[[ Data for this task, beginning ]]
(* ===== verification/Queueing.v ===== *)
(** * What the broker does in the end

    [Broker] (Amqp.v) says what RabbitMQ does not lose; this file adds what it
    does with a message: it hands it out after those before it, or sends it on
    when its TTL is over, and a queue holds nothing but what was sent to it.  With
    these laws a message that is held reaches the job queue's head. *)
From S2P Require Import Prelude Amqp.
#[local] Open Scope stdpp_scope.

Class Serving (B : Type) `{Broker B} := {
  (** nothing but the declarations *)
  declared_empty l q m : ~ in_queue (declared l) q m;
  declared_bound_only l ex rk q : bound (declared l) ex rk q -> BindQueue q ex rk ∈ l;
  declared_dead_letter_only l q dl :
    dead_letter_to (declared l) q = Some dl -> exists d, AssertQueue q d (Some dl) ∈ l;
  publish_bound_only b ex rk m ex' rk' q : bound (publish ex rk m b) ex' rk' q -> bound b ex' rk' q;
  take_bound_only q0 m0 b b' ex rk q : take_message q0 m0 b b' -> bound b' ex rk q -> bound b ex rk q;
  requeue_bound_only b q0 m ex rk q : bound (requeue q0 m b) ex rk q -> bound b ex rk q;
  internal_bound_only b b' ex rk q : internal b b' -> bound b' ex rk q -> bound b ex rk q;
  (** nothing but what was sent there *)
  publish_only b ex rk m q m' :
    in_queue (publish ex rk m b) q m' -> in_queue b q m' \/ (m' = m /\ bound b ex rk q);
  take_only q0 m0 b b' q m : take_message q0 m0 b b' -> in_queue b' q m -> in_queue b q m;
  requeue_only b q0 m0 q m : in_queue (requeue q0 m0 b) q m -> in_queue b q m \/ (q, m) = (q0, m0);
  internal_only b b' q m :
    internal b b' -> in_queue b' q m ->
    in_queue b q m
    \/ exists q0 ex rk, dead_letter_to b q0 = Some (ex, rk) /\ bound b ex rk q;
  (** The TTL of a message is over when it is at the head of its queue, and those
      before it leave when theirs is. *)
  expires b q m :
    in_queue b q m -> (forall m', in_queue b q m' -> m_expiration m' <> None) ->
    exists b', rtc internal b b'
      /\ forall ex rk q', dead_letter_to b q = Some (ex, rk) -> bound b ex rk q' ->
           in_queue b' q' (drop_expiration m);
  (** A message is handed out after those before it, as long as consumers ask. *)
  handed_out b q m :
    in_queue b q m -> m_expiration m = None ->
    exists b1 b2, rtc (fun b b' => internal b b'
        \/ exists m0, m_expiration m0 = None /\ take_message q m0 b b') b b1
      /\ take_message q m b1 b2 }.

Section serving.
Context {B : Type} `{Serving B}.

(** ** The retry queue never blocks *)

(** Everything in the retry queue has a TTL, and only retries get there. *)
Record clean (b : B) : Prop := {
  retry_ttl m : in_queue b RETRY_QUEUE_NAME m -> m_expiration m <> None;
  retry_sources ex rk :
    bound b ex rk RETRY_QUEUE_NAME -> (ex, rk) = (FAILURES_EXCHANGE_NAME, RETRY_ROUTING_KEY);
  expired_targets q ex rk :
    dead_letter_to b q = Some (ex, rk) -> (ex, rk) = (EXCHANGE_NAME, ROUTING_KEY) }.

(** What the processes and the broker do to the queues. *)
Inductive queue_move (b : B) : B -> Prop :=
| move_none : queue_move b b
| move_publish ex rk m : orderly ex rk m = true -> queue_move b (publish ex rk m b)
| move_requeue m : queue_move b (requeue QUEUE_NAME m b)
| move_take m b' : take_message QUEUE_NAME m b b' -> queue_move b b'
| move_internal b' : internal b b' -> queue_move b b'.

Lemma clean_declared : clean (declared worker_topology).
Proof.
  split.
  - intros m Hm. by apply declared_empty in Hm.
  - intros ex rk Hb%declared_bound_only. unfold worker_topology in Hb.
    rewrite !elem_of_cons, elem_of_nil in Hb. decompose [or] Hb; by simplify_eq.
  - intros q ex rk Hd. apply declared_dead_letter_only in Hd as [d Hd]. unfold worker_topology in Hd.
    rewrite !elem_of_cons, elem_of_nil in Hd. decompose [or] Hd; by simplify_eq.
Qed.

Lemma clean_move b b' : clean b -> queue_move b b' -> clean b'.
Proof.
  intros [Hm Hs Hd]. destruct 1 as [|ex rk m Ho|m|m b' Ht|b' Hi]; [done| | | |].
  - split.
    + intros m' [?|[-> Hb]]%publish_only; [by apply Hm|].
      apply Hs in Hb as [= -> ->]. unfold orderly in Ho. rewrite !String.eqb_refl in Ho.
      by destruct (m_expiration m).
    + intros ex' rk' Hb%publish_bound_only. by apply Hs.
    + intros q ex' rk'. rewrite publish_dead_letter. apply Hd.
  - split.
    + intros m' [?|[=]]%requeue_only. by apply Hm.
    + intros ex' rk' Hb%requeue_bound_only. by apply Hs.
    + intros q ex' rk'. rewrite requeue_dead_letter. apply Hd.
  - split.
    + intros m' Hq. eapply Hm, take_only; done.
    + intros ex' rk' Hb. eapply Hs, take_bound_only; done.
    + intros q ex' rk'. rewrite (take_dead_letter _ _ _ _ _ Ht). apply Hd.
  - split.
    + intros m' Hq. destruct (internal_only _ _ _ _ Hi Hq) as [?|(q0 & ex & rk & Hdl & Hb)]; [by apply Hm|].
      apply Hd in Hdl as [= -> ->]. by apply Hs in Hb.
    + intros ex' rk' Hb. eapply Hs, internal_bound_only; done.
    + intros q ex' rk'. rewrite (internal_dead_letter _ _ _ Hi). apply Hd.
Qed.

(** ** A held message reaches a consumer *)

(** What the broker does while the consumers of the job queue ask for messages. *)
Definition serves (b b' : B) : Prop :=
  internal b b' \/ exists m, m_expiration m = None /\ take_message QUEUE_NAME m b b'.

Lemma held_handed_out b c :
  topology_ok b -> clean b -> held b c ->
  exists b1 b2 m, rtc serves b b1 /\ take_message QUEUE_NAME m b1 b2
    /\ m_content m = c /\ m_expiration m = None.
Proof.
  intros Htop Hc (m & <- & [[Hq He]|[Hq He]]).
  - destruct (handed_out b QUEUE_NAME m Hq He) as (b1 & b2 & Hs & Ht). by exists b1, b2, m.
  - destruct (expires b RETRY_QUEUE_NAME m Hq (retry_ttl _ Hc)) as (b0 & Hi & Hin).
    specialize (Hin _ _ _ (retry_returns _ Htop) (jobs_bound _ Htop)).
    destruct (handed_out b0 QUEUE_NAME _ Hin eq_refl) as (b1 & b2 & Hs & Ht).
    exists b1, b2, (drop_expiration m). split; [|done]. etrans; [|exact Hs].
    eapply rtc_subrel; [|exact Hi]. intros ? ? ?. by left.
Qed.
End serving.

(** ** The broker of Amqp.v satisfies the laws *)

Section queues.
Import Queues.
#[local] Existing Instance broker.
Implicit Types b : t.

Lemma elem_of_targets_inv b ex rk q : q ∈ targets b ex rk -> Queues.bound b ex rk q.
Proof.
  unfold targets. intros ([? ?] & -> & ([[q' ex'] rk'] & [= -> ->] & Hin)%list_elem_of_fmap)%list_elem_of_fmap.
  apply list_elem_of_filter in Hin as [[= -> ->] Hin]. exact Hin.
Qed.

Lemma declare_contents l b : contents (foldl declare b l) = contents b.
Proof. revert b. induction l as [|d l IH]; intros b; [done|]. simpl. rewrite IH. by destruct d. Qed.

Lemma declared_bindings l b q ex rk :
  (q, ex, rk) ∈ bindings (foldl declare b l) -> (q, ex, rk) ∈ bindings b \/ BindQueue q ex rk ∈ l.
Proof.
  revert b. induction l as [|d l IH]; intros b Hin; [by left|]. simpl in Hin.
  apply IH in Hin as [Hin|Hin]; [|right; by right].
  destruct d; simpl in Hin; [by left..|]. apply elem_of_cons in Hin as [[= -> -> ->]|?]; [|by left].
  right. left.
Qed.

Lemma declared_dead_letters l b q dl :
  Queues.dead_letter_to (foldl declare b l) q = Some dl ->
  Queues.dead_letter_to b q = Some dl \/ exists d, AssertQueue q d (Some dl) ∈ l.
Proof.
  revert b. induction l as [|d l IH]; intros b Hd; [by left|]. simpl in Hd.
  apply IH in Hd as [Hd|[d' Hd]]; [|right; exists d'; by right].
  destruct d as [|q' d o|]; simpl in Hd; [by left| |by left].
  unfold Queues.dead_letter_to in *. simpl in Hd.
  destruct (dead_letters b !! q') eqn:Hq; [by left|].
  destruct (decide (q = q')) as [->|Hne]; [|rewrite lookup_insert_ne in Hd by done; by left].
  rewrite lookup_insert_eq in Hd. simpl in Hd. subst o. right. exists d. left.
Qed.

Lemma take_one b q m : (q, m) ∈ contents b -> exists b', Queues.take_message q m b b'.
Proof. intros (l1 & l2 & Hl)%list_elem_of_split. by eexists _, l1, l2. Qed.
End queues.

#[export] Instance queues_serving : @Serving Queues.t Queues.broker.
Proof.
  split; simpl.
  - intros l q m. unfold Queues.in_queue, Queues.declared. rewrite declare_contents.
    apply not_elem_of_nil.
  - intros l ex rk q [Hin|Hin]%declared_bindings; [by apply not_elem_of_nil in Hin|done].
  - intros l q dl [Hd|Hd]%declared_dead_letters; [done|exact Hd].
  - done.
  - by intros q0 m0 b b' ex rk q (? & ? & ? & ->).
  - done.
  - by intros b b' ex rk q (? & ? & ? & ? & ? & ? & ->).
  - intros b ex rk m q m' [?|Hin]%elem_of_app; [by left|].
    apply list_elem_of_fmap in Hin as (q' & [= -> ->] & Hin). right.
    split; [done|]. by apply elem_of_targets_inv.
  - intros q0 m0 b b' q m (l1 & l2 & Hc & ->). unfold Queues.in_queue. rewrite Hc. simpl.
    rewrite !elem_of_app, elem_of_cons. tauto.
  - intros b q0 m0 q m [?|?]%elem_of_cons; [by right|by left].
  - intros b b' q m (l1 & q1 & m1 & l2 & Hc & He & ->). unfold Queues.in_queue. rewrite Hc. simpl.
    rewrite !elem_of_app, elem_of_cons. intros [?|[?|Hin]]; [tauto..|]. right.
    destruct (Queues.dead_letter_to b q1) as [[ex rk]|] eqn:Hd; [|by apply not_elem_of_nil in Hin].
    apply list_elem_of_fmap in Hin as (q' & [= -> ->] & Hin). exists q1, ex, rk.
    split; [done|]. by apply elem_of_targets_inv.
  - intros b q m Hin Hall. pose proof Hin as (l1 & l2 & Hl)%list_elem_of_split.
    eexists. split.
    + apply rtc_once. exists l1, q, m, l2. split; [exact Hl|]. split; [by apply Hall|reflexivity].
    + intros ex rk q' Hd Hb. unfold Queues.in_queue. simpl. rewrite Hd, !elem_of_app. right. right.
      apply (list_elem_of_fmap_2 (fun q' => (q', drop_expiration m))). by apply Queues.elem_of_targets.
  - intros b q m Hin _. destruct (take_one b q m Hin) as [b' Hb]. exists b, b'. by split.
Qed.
[[ Data for this task, end ]]
§ **Activity**
Copy only this part of the entries above: the line with "queue_move b b'.", the line with "Definition serves (b", and the lines between, all exactly as written.

§ **Result of the exercise**
| move_internal b' : internal b b' -> queue_move b b'.

Lemma clean_declared : clean (declared worker_topology).
Proof.
  split.
  - intros m Hm. by apply declared_empty in Hm.
  - intros ex rk Hb%declared_bound_only. unfold worker_topology in Hb.
    rewrite !elem_of_cons, elem_of_nil in Hb. decompose [or] Hb; by simplify_eq.
  - intros q ex rk Hd. apply declared_dead_letter_only in Hd as [d Hd]. unfold worker_topology in Hd.
    rewrite !elem_of_cons, elem_of_nil in Hd. decompose [or] Hd; by simplify_eq.
Qed.

Lemma clean_move b b' : clean b -> queue_move b b' -> clean b'.
Proof.
  intros [Hm Hs Hd]. destruct 1 as [|ex rk m Ho|m|m b' Ht|b' Hi]; [done| | | |].
  - split.
    + intros m' [?|[-> Hb]]%publish_only; [by apply Hm|].
      apply Hs in Hb as [= -> ->]. unfold orderly in Ho. rewrite !String.eqb_refl in Ho.
      by destruct (m_expiration m).
    + intros ex' rk' Hb%publish_bound_only. by apply Hs.
    + intros q ex' rk'. rewrite publish_dead_letter. apply Hd.
  - split.
    + intros m' [?|[=]]%requeue_only. by apply Hm.
    + intros ex' rk' Hb%requeue_bound_only. by apply Hs.
    + intros q ex' rk'. rewrite requeue_dead_letter. apply Hd.
  - split.
    + intros m' Hq. eapply Hm, take_only; done.
    + intros ex' rk' Hb. eapply Hs, take_bound_only; done.
    + intros q ex' rk'. rewrite (take_dead_letter _ _ _ _ _ Ht). apply Hd.
  - split.
    + intros m' Hq. destruct (internal_only _ _ _ _ Hi Hq) as [?|(q0 & ex & rk & Hdl & Hb)]; [by apply Hm|].
      apply Hd in Hdl as [= -> ->]. by apply Hs in Hb.
    + intros ex' rk' Hb. eapply Hs, internal_bound_only; done.
    + intros q ex' rk'. rewrite (internal_dead_letter _ _ _ Hi). apply Hd.
Qed.

(** ** A held message reaches a consumer *)

(** What the broker does while the consumers of the job queue ask for messages. *)
Definition serves (b b' : B) : Prop :=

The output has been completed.